__WHAT YOU HAVE TO DO__: Print nothing but the lines below starting at the line that holds "exact (H eq_refl)." and ending at the line that holds "- simpl. unfold is_option_string.", including both, each exactly as written.

__GIVEN RECORDS__:
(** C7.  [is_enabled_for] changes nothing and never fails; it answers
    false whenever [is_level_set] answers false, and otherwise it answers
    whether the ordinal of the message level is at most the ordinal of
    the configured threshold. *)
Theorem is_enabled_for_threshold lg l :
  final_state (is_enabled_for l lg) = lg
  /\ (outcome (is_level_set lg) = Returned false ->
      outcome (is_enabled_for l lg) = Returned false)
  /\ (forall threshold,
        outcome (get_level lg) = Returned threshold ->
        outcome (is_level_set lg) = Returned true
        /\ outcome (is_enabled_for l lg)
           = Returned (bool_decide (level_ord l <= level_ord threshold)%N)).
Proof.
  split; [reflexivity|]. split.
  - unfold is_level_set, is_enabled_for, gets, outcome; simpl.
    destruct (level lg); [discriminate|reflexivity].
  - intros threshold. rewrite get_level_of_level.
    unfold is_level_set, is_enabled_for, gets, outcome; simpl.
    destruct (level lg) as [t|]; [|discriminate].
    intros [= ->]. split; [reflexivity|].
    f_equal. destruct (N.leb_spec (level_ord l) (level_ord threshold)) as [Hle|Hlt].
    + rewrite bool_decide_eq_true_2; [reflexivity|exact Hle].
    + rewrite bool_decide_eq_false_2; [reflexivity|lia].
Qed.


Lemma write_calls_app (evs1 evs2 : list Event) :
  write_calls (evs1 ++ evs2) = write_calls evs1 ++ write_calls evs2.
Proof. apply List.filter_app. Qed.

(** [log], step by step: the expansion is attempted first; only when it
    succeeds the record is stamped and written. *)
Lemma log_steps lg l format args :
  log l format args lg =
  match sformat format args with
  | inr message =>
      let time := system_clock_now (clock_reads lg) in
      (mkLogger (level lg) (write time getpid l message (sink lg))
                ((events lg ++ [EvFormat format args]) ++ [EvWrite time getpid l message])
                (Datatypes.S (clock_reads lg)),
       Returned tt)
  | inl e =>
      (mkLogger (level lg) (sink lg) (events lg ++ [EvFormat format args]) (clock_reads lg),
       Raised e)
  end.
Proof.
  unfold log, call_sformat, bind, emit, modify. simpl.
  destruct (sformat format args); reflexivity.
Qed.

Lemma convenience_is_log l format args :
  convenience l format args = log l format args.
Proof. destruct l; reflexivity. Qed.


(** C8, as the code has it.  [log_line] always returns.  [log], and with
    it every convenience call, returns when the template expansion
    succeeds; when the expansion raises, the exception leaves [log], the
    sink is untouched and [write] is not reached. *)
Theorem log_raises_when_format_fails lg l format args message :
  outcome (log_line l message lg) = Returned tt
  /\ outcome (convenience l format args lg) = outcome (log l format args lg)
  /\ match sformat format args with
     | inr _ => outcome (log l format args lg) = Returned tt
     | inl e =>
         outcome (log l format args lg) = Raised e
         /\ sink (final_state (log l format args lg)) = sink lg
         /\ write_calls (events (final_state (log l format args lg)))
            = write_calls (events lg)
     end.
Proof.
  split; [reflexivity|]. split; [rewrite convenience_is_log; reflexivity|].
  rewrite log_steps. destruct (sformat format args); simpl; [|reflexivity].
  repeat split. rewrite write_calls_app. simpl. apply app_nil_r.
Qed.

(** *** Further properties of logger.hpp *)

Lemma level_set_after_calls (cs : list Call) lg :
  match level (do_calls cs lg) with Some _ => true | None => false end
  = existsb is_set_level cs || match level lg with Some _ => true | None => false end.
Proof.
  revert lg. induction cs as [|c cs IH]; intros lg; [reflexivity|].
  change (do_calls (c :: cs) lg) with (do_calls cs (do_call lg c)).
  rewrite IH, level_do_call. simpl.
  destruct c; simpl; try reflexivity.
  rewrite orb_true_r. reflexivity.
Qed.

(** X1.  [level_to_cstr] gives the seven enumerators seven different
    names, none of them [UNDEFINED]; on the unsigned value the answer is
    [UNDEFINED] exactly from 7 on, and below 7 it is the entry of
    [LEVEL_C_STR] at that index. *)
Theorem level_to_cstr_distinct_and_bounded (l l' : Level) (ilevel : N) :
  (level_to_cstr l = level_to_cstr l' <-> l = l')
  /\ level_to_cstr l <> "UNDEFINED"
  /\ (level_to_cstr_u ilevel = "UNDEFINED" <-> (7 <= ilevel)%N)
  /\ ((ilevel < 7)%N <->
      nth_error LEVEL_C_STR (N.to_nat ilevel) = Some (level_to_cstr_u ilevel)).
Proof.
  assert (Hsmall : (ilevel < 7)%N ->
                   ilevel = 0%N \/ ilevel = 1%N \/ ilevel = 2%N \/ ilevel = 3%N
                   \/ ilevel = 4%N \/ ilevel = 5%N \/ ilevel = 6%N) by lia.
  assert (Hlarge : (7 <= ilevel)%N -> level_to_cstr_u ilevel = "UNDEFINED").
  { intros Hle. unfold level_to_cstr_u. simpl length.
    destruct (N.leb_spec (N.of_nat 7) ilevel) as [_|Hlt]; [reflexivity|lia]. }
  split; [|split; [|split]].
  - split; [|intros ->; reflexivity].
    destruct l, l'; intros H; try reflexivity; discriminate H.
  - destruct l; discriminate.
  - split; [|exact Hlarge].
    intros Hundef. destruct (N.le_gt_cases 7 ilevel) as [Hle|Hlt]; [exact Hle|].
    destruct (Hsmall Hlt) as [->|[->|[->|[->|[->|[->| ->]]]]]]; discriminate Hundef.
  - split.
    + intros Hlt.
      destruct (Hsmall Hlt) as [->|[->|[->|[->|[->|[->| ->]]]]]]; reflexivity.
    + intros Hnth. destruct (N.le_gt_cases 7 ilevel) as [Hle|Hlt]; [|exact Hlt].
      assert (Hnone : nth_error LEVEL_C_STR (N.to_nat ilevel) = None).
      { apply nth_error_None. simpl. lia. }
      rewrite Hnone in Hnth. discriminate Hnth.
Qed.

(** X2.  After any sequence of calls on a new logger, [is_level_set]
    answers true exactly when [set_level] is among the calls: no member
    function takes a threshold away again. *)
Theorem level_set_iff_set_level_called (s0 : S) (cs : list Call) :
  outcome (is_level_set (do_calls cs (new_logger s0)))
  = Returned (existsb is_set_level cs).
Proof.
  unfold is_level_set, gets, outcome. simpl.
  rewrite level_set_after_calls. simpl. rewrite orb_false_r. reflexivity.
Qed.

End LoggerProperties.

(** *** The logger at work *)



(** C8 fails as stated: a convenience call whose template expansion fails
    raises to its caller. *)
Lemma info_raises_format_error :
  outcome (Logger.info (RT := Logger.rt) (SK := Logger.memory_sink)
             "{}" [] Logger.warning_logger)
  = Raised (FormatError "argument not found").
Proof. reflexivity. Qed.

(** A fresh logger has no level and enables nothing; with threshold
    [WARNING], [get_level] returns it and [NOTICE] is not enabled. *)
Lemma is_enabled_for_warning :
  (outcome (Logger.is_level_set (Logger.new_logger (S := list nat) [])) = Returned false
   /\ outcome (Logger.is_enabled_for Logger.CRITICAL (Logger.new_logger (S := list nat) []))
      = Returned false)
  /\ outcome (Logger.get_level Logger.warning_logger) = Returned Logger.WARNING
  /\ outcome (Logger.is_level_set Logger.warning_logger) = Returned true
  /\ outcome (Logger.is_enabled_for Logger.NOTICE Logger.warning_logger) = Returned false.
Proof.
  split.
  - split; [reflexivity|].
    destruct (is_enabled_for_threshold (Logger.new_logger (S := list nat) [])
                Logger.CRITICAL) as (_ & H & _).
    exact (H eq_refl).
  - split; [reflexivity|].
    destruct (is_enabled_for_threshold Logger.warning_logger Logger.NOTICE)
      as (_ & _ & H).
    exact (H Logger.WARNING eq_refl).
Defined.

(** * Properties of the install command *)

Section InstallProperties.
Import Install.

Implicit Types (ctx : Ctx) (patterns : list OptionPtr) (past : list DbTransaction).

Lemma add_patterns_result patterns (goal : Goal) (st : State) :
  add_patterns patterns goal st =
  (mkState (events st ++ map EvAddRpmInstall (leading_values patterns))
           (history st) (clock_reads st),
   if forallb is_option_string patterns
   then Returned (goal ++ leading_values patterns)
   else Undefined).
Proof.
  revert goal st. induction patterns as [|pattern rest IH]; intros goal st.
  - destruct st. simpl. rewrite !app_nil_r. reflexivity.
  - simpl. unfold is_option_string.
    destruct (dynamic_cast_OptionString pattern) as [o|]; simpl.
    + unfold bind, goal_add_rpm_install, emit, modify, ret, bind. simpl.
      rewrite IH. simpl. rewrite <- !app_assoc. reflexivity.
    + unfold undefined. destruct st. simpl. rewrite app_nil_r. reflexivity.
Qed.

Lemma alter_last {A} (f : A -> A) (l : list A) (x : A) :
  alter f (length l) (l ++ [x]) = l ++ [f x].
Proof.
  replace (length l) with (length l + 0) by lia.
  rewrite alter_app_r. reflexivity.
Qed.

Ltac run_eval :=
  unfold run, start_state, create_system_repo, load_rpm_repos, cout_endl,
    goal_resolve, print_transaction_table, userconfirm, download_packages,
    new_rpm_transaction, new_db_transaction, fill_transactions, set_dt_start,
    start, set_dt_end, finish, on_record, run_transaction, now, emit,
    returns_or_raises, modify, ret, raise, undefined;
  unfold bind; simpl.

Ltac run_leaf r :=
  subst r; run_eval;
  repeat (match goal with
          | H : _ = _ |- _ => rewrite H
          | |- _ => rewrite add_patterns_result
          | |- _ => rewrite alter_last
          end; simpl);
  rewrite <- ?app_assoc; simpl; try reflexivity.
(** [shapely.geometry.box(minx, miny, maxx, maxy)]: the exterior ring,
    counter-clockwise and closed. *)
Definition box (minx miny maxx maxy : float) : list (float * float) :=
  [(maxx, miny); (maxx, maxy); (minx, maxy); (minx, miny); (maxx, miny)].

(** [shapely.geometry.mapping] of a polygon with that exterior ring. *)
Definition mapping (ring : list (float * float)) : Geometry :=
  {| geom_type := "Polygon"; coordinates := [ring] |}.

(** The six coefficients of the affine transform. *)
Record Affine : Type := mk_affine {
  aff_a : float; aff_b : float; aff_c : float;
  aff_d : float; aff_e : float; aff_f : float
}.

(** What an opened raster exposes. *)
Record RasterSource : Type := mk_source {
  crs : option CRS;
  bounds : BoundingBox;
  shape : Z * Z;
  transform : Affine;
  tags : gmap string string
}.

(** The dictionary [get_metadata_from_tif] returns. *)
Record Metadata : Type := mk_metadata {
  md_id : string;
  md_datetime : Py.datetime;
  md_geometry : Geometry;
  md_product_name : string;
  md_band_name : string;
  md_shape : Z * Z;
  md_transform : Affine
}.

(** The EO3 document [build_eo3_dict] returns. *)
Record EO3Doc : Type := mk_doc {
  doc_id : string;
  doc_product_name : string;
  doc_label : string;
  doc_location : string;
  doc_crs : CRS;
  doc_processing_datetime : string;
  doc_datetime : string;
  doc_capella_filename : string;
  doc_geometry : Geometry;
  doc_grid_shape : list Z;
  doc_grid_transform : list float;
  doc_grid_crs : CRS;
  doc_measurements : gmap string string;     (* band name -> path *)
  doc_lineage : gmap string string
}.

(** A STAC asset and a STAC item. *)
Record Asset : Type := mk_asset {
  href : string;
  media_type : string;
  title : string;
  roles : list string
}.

__EXERCISE RESPONSE__:
    exact (H eq_refl).
  - split; [reflexivity|].
    destruct (is_enabled_for_threshold Logger.warning_logger Logger.NOTICE)
      as (_ & _ & H).
    exact (H Logger.WARNING eq_refl).
Defined.

(** * Properties of the install command *)

Section InstallProperties.
Import Install.

Implicit Types (ctx : Ctx) (patterns : list OptionPtr) (past : list DbTransaction).

Lemma add_patterns_result patterns (goal : Goal) (st : State) :
  add_patterns patterns goal st =
  (mkState (events st ++ map EvAddRpmInstall (leading_values patterns))
           (history st) (clock_reads st),
   if forallb is_option_string patterns
   then Returned (goal ++ leading_values patterns)
   else Undefined).
Proof.
  revert goal st. induction patterns as [|pattern rest IH]; intros goal st.
  - destruct st. simpl. rewrite !app_nil_r. reflexivity.
  - simpl. unfold is_option_string.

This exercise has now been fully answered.